Besonders ärgerlich ist für PRO BAHN, dass die Deutsche Bahn wie so oft bei Baustellen den Fernverkehr zwischen Bremen und Hannover komplett streicht, anstatt wenigstens einige Züge über alternative Routen umsteigefrei anzubieten. Damit wird der Nordwesten von Süden und Osten Deutschlands abgeschnitten, und das gerade in der für den Tourismus an der Küste wichtigen Osterferien. Auch wenn sich die Fahrzeiten deutlich verlängern und dadurch mehr Fahrzeuge benötigt werden, hätte man von der DB schon etwas mehr Anstrengung erwarten können, um wenigstens einzelne Fernzüge fahren zu lassen, zumal die Nachfrage über Ostern besonders hoch ist.
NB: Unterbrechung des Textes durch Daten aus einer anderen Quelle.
(** The tallies account for every request: the accepted and the failed
    batches are the requests answered 200 and the rest, the transactions
    reported are those of the accepted batches, and the status mix lists
    exactly the codes seen, each with the number of answers that had it, in
    increasing order. All counts are modulo 2^64. *)
Theorem load_tallies (per conns : nat) (reqs : list (nat * option Z)) :
  Forall (λ r, (fst r < conns)%nat) reqs →
  let s := load per conns reqs in
  u64 (ok s + bad s) = u64 (zlen reqs) ∧ txs s = u64 (Z.of_nat per * ok s) ∧
  (∀ code, default 0 (byStatus s !! code) = u64 (answers (is_code code) reqs)) ∧
  ∃ codes, String_ (byStatus s) = (if bool_decide (codes = []) then str "none" else join_on x20 (part (byStatus s) <$> codes)) ∧
    Sorted (≤) codes ∧ NoDup codes ∧ ∀ code, code ∈ codes ↔ ∃ c, (c, Some code) ∈ reqs.
Proof.
  intros Hv s. destruct (load_tally per conns reqs Hv) as [_ Ho Hb Ht Hs Hk]. fold s in Ho, Hb, Ht, Hs, Hk.
  assert (answers (is_code 200) reqs + answers (λ r, negb (is_code 200 r)) reqs = zlen reqs) as Hsum.
  { clear. induction reqs as [|r reqs IH] using rev_ind; [done|]. rewrite !answers_snoc, length_app. cbn [length].
    destruct (is_code 200 (snd r)); cbn [negb]; lia. }
  split_and!; [| |done|].
  - rewrite Ho, Hb. unfold u64. rewrite <- Z.add_mod by (by compute). by rewrite Hsum.
  - rewrite Ht, Ho. unfold u64. by rewrite Zmult_mod_idemp_r.
  - exists (merge_sort (≤) (fst <$> map_to_list (byStatus s))). pose proof (merge_sort_Permutation (≤) (fst <$> map_to_list (byStatus s))) as Hp.
    split_and!; [done|apply Sorted_merge_sort; intros a b; lia|rewrite Hp; apply NoDup_fst_map_to_list|].
    intros code. rewrite Hp, <- Hk, list_elem_of_fmap. split.
    + intros ([k v] & -> & Hin%elem_of_map_to_list). by exists v.
    + intros [v Hin]. exists (code, v). split; [done|]. by apply elem_of_map_to_list.
Qed.

(** ** Witnesses *)

Definition pl_reqs : list (nat * option Z) :=
  [(0%nat, Some 200); (1%nat, Some 400); (0%nat, Some 200); (1%nat, None); (1%nat, Some 200)].

Lemma load_distinct_witness :
  NoDup (concat (posted (load 2 2 pl_reqs))) ∧ length (concat (posted (load 2 2 pl_reqs))) = 10%nat.
Proof.
  split; [|vm_compute; reflexivity].
  apply (load_distinct 2 2 pl_reqs).
  - vm_compute. discriminate.
  - repeat (constructor; [vm_compute; lia|]). constructor.
  - intros c. unfold reqs_of. pose proof (length_filter (λ r, fst r = c) pl_reqs) as H. cbn in H |- *. lia.
Defined.

Lemma load_tallies_witness : txs (load 2 2 pl_reqs) = u64 (2 * ok (load 2 2 pl_reqs)).
Proof.
  apply (load_tallies 2 2 pl_reqs). repeat (constructor; [vm_compute; lia|]). constructor.
Defined.

Example pl_report : String_ (byStatus (load 2 2 pl_reqs)) = str "200=3 400=1" ∧ String_ ∅ = str "none".
Proof. split; vm_compute; reflexivity. Qed.
(** A configuration: a value for every flag and no other, of its type. *)
Definition well_typed (ParseFloat : gostring → option tracing.float64) (ftext : gostring) (g : formal) : Prop :=
  dom g = dom defaults ∧
  ∀ n old v, defaults !! n = Some old → g !! n = Some v → value_ok ParseFloat ftext old v.

Lemma table_names : Forall (λ kv : string * value, name_ok (str (fst kv))) table.
Proof.
  apply Forall_forall. intros kv Hin.
  assert (forallb (λ kv : string * value, negb (bool_decide (str (fst kv) = [])) &&
            negb (bool_decide (head (str (fst kv)) = Some x2d)) && negb (bool_decide (x3d ∈ str (fst kv)))) table = true)
    as H by (vm_compute; reflexivity).
  rewrite forallb_forall in H. apply list_elem_of_In, H in Hin.
  apply andb_true_iff in Hin as [[H1 H2]%andb_true_iff H3]. rewrite !negb_true_iff, !bool_decide_eq_false in *.
  by split_and!.
Qed.

Lemma str_inj s s' : str s = str s' → s = s'.
Proof.
  intros H. rewrite <- (String.string_of_list_byte_of_string s), <- (String.string_of_list_byte_of_string s').
  unfold str in H. by rewrite H.
Qed.

Lemma NoDup_table : NoDup (fst <$> ((λ kv, (str (fst kv), snd kv)) <$> table)).
Proof.
  rewrite <- list_fmap_compose. change (NoDup ((str ∘ fst) <$> table)). rewrite list_fmap_compose.
  apply NoDup_fmap_2.
  - intros s s'. apply str_inj.
  - apply (bool_decide_eq_true_1 _ table_names_distinct).
Qed.

Lemma defaults_lookup n v : defaults !! n = Some v ↔ ∃ s, n = str s ∧ (s, v) ∈ table.
Proof.
  unfold defaults. rewrite <- elem_of_list_to_map by apply NoDup_table. rewrite list_elem_of_fmap. split.
  - intros ([s w] & [= -> ->] & Hin). eauto.
  - intros (s & -> & Hin). by exists (s, v).
Qed.

(** Distinct settings do not interfere. *)
Lemma apply_settings_lookup ss f n :
  NoDup (fst <$> ss) →
  foldl apply_setting f ss !! n
  = match list_find (λ kv, fst kv = n) ss with
    | Some (_, kv) => Some (merge (default (snd kv) (f !! n)) (snd kv))
    | None => f !! n
    end.
Proof.
  revert f. induction ss as [|[k v] ss IH]; intros f Hn; [done|]. cbn [fmap list_fmap fst] in Hn.
  apply NoDup_cons in Hn as [Hk Hn]. cbn [foldl list_find fst]. rewrite IH by done. unfold apply_setting.
  cbn [fst snd]. case_decide as E.
  - subst n. rewrite lookup_insert_eq. destruct (list_find _ ss) as [[i [k' v']]|] eqn:Ef; [|done].
    apply list_find_Some in Ef as (Hi & <- & _). exfalso. apply Hk. cbn [fst].
    apply list_elem_of_fmap. exists (k', v'). split; [done|]. by eapply list_elem_of_lookup_2.
  - rewrite lookup_insert_ne by done. by destruct (list_find _ ss) as [[i [k' v']]|].
Qed.

Lemma defaults_lists_empty n l : defaults !! n = Some (VList l) → l = [].
Proof.
  rewrite defaults_lookup. intros (s & -> & Hin).
  assert (forallb (λ kv : string * value, match snd kv with VList (_ :: _) => false | _ => true end) table = true)
    as H by (vm_compute; reflexivity).
  rewrite forallb_forall in H. apply list_elem_of_In, H in Hin. by destruct l.
Qed.

Section configurations.
Context (ParseFloat : gostring → option tracing.float64) (ftext : gostring) (g : formal).
Hypothesis Hg : well_typed ParseFloat ftext g.

Lemma rows_ok : Forall (setting_ok ParseFloat ftext defaults) (rows g).
Proof.
  destruct Hg as [Hdom Hv]. unfold rows. apply Forall_fmap, Forall_forall. intros [s old] Hin. cbn [compose fst snd].
  assert (defaults !! str s = Some old) as Ed by (apply defaults_lookup; eauto).
  split; [exact (proj1 (Forall_forall _ _) table_names _ Hin)|]. exists old. split; [done|]. cbn [fst snd].
  assert (str s ∈ dom g) as [v Ev]%elem_of_dom by (rewrite Hdom; by apply elem_of_dom_2 in Ed).
  rewrite Ev. by apply (Hv (str s)).
Qed.

Lemma rows_apply : foldl apply_setting defaults (rows g) = g.
Proof.
  destruct Hg as [Hdom Hv]. apply map_eq. intros n. rewrite apply_settings_lookup.
  2: { unfold rows. pose proof NoDup_table as H. rewrite <- list_fmap_compose in *. exact H. }
  destruct (list_find _ (rows g)) as [[i [k v]]|] eqn:Ef.
  - apply list_find_Some in Ef as (Hi & <- & _). cbn [fst snd]. apply list_elem_of_lookup_2 in Hi.
    unfold rows in Hi. apply list_elem_of_fmap in Hi as ([s old] & [= -> ->] & Hin). cbn [fst snd].
    assert (defaults !! str s = Some old) as Ed by (apply defaults_lookup; eauto). rewrite Ed.
    assert (str s ∈ dom g) as [v Ev]%elem_of_dom by (rewrite Hdom; by apply elem_of_dom_2 in Ed).
    rewrite Ev. cbn [from_option]. f_equal. specialize (Hv (str s) old v Ed Ev).
    destruct old, v; try done. by rewrite (defaults_lists_empty _ _ Ed).
  - destruct (defaults !! n) as [old|] eqn:Ed.
    + exfalso. apply defaults_lookup in Ed as (s & -> & Hin). apply list_find_None in Ef.
      rewrite Forall_forall in Ef. apply (Ef (str s, default old (g !! str s))); [|done].
      unfold rows. apply list_elem_of_fmap. by exists (s, old).
    + symmetry. apply not_elem_of_dom. rewrite Hdom. by apply not_elem_of_dom.
Qed.

Lemma parse_render tail fuel :
  parse_loop ParseFloat (length (rows g) + fuel) (render ftext g ++ tail) defaults
  = parse_loop ParseFloat fuel tail g.
Proof. unfold render. rewrite parse_settings by apply rows_ok. by rewrite rows_apply. Qed.

Lemma Parse_render tail :
  Parse ParseFloat (render ftext g ++ tail) defaults = parse_loop ParseFloat (S (length tail)) tail g.
Proof.
  unfold Parse. rewrite <- (parse_render tail (S (length tail))). reflexivity.
Qed.
End configurations.

(** The defaults are a configuration, and so is a configuration with one flag
    changed. *)
Lemma well_typed_insert (ParseFloat : gostring → option tracing.float64) (ftext : gostring) (g : formal)
    (n : gostring) (old v : value) :
  well_typed ParseFloat ftext g → defaults !! n = Some old → value_ok ParseFloat ftext old v →
  well_typed ParseFloat ftext (<[n := v]> g).
Proof.
  intros [Hd Hg] Hn Hv. split.
  - rewrite dom_insert_L, Hd. apply elem_of_dom_2 in Hn.
    by apply subseteq_union_1_L, singleton_subseteq_l.
  - intros n' old' v' En [[<- <-]|[_ Eg]]%lookup_insert_Some; [|by apply (Hg n')].
    rewrite Hn in En. by injection En as <-.
Qed.

Lemma well_typed_defaults (ParseFloat : gostring → option tracing.float64) (ftext : gostring) :
  (∀ x, (∃ s, (s, VFloat x) ∈ table) → ParseFloat ftext = Some x) → well_typed ParseFloat ftext defaults.
Proof.
  intros Hf. split; [done|]. intros n old v Ho Hv. rewrite Ho in Hv. injection Hv as <-.
  pose proof (defaults_lists_empty n) as He. pose proof Ho as Ho'. apply defaults_lookup in Ho' as (s & _ & Hin).
  assert (forallb (λ kv : string * value, match snd kv with
            | VInt z | VDuration z => (- two63 <=? z) && (z <? two63) | _ => true end) table = true) as Hr
    by (vm_compute; reflexivity).
  rewrite forallb_forall in Hr. specialize (Hr (s, old) (proj1 (list_elem_of_In _ _) Hin)). cbn [snd] in Hr.
  destruct old as [|z|d| |x|l]; cbn [value_ok]; try done.
  - apply andb_true_iff in Hr as [?%Z.leb_le ?%Z.ltb_lt]. done.
  - apply andb_true_iff in Hr as [?%Z.leb_le ?%Z.ltb_lt]. done.
  - apply Hf. eauto.
  - by rewrite (He l Ho).
Qed.

(** ** Theorems *)

Section process.
Context {L Cert : Type} (held : res unit * gmap gostring L)
  (ReadFile : gostring → option (list byte)) (AppendCertsFromPEM : list byte → bool)
  (LoadX509KeyPair : gostring → gostring → option Cert) (NewClient : gostring → bool)
  (KafkaClient : list gostring → bool) (ParseFloat : gostring → option tracing.float64)
  (otel : tracing.env) (version : gostring).

Abbreviation run := (main held ReadFile AppendCertsFromPEM LoadX509KeyPair NewClient KafkaClient ParseFloat otel version).
Abbreviation starts := (start held ReadFile AppendCertsFromPEM LoadX509KeyPair NewClient KafkaClient).


(** The settings the full bridge cannot do without. *)
Definition minimal (propagation kafka advertise peer : gostring) : list (gostring * value) :=
  [(str "propagation", VList [propagation]); (str "kafka", VList [kafka]);
   (str "advertise", VString advertise); (str "peer-id", VString peer)].

Lemma minimal_ok ftext p k a i : clean p → clean k → Forall (setting_ok ParseFloat ftext defaults) (minimal p k a i).
Proof.
  intros Hp Hk. unfold minimal. repeat (apply Forall_cons; split; [|]); [..|done].
  all: split; [by split_and!; [|discriminate|apply (bool_decide_unpack _); vm_compute]|].
  - exists (VList []). split; [reflexivity|]. by apply Forall_singleton.
  - exists (VList []). split; [reflexivity|]. by apply Forall_singleton.
  - by exists (VString []).
  - by exists (VString []).
Qed.

Lemma minimal_flags p k a i :
  flags_of (foldl apply_setting defaults (minimal p k a i))
  = mkFlags (str "all") [p] [k] a i (str "/api/v1") (str "subtrees-teranode1") (str "blocks-teranode1")
      [] [] [] 8726 8727 true [] (dial.mkTLS 0 [] [] [])
      reverse.DefaultKeepaliveTime reverse.DefaultKeepaliveTimeout true (2 ^ 30) (10 * 60 * second) (-1) (5 * second)
      (txpipe.mkConfig [] 512 (8 * 2 ^ 20) (2 * milli) 4 6 0 8192 4) (15 * second) (str "[::]:9146") (60 * second).
Proof. vm_compute. reflexivity. Qed.

Lemma minimal_tracing p k a i :
  tracing.Enabled (tracing_of version (foldl apply_setting defaults (minimal p k a i))) = false.
Proof. vm_compute. reflexivity. Qed.

Lemma main_settings ftext ss now gl f :
  Forall (setting_ok ParseFloat ftext defaults) ss → f = foldl apply_setting defaults ss →
  tracing.Enabled (tracing_of version f) = false →
  run now (arg ftext <$> ss) gl = starts now (flags_of f).
Proof.
  intros Hs -> Ht. unfold main, Parse. rewrite length_fmap, <- (app_nil_r (arg ftext <$> ss)).
  rewrite <- Nat.add_1_r, (parse_settings ParseFloat ftext ss defaults [] 1 Hs). cbn [parse_loop parseOne].
  unfold tracing.Init. by rewrite Ht.
Qed.

(** The documented minimum is enough: with the four required settings and
    nothing else the full bridge starts, when the sockets passed to it are
    usable and the Kafka client can be made. It has the three delivery lanes,
    announces under the advertised address with the default prefix, has no
    reverse path, keeps a transaction cache, and submits to the one endpoint
    with the pipe's own defaults. Without one of the four it refuses, with
    status 2. *)
Theorem minimal_command_line (ftext p k a i : gostring) (now : Z) (gl : tracing.globals) :
  clean p → clean k → a ≠ [] → i ≠ [] → fst held = Ok tt → KafkaClient [k] = true →
  (∃ plan, run now (arg ftext <$> minimal p k a i) gl = Started plan ∧
     l_Name <$> p_lanes plan = [str "tx"; str "subtree"; str "block"] ∧
     p_baseURL plan = Some (retrieval.BaseURL (str "/api/v1") a) ∧
     p_rev plan = None ∧ is_Some (p_txs plan) ∧
     txpipe.cfg <$> p_pipe plan
     = Some (txpipe.mkConfig [txpipe.TrimRight_slash p] 512 (8 * 2 ^ 20) (2 * milli) 4 6 (30 * second) 8192 4)) ∧
  ∀ j, (j < 4)%nat → run now (arg ftext <$> delete j (minimal p k a i)) gl = Exit 2.
Proof.
  intros Hp Hk Ha Hi Hh Hc. split.
  - rewrite (main_settings ftext (minimal p k a i) now gl _ (minimal_ok _ _ _ _ _ Hp Hk) eq_refl)
      by apply minimal_tracing.
    rewrite minimal_flags. set (f := mkFlags _ _ _ _ _ _ _ _ _ _ _ _ _ _ _ _ _ _ _ _ _ _ _ _ _ _ _).
    destruct (start_succeeds held ReadFile AppendCertsFromPEM LoadX509KeyPair NewClient KafkaClient now f)
      as (plan & E); [by destruct a, i|by intros _|done|by intros [_ []]|].
    + exists plan. split; [done|]. apply start_inv in E as (_ & _ & pipe & ann & r & Ep & Ea & Er & _ & ->).
      cbn [p_lanes p_baseURL p_rev p_txs p_pipe].
      assert (r = None) as -> by (by injection Er as <-).
      assert (snd <$> ann = Some (retrieval.BaseURL (str "/api/v1") a)) as ->.
      { unfold build_announce, announce.New in Ea. cbn in Ea. rewrite Hc in Ea. by injection Ea as <-. }
      assert (txpipe.cfg <$> pipe = Some (txpipe.mkConfig [txpipe.TrimRight_slash p] 512 (8 * 2 ^ 20) (2 * milli)
                4 6 (30 * second) 8192 4)) as -> by (by injection Ep as <-).
      by split_and!; [..|eexists|].
  - intros j Hj. assert (Forall (setting_ok ParseFloat ftext defaults) (delete j (minimal p k a i))) as Hs
      by (by apply Forall_delete, minimal_ok).
    destruct a as [|c a]; [done|].
    rewrite (main_settings ftext _ now gl _ Hs eq_refl).
    all: destruct j as [|[|[|[|j]]]]; [..|lia]; vm_compute; reflexivity.
Qed.
End process.
Lemma exit_status_witness :
  ∃ s, run sx_failing sx_group = Some s ∧ exit_code s = Some 1 ∧ failed s.
Proof.
  destruct sx_start as [code|p] eqn:E; [vm_compute in E; discriminate E|].
  destruct (run sx_failing sx_group) as [s|] eqn:H; [|vm_compute in H; discriminate H].
  assert (X : exit_code s = Some 1) by (clear E; vm_compute in H; injection H as <-; reflexivity).
  exists s. split; [reflexivity|]. split; [exact X|].
  apply (exit_status p s 1); [|eapply sx_reached; [exact E|exact H]|exact X|reflexivity].
  intros Hl. vm_compute in E. injection E as <-. discriminate Hl.
Defined.
Lemma descriptor_registry_witness :
  (getGlobalStatsDescriptor "a.b" (getGlobalStatsDescriptor "a.b" initial_registry).2).1
  = (getGlobalStatsDescriptor "a.b" initial_registry).1
  /\ entries (globalStatsDescriptors (getGlobalStatsDescriptor "a.b" initial_registry).2)
       "a.b" = 1%nat
  /\ fqName (getGlobalStatsDescriptor "a.b" initial_registry).1.1 = "knot_stats_a_b"
  /\ fqName (getZoneStatsDescriptor "a.b" initial_registry).1.2
     = "knot_zone_stats_a_b_total".
Proof.
  destruct (@descriptor_registry plainLib initial_registry "a.b" reachable_initial)
    as [(G1 & _ & _ & G4 & G5 & _) (_ & _ & _ & _ & _ & Z6 & _)].
  split; [exact G1 | split; [exact G4 | split; [exact G5 | exact Z6]]].
Defined.

(** *** What the records of a phase send *)

Lemma receive_loop_invariant {St : Type}
    (body : St -> CtlType -> CtlData -> St * Sent)
    (Inv : St -> Prop) (P : Metric -> Prop) ctl :
  (forall st dataType data,
      Inv st -> Inv (body st dataType data).1 /\ Forall P (body st dataType data).2.1) ->
  forall budget i st, Inv st ->
    Forall P (emitted (receive_loop body ctl budget i st))
    /\ Inv (final (receive_loop body ctl budget i st)).
Proof.
  intros Hb. induction budget as [|b IH]; intros i st Hi; simpl; [now split|].
  destruct (ReceiveResponse ctl i) as [e|t d]; simpl; [now split|].
  destruct (is_end t); simpl; [now split|].
  destruct (Hb st t d Hi) as [Hi' Hms]. destruct (body st t d) as [st' [ms [why|]]].
  - simpl in *. now split.
  - simpl in *. destruct (IH (S i) st' Hi') as [Hf Hfin].
    split; [now apply Forall_app|assumption].
Qed.
(* ===== verification/_CoqProject ===== *)
-Q . S2P
Prelude.v
Utf8.v
GoStd.v
GoFloat.v
Defaults.v
Config.v
Validator.v
Settings.v
World.v
Trace.v
RefWorld.v
GoTime.v
JsonSyntax.v
Queue.v
Json.v
JsonTypes.v
Dlq.v
Consumer.v
Registry.v
Worker.v
Delivery.v
System.v
Throttler.v
ThrottlerLoop.v
Ingestion.v
Health.v
HealthLoop.v
Logger.v
Bootstrap.v
Main.v
Witnesses.v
Nicht weniger ärgerlich ist, dass als Alternativroute lediglich der Weg über Hamburg freigegeben wurde. Für Fahrgäste, die in den Großraum Frankfurt oder nach Südwestdeutschland wollen, ist das ein völlig unnötiger Umweg. Hier hätte neben der Zugbindung auch die Bindung an den Streckenverlauf aufgehoben werden sollen.

Positiv bewertet PRO BAHN hingegen, dass Niedersachsen einen zweistufigen Schienenersatzverkehr einrichtet. Neben Ersatzbussen zwischen Wunstorf und Neustadt wird es auch Direktbusse zwischen Hannover und Neustadt geben. Dadurch sparen sich die Fahrgäste in dieser misslichen Situation wenigstens einen Umstieg, wenn Start oder Ziel ihrer Reise in Hannover liegt. Es bleibt zu hoffen, dass insgesamt genügend Busse eingesetzt werden.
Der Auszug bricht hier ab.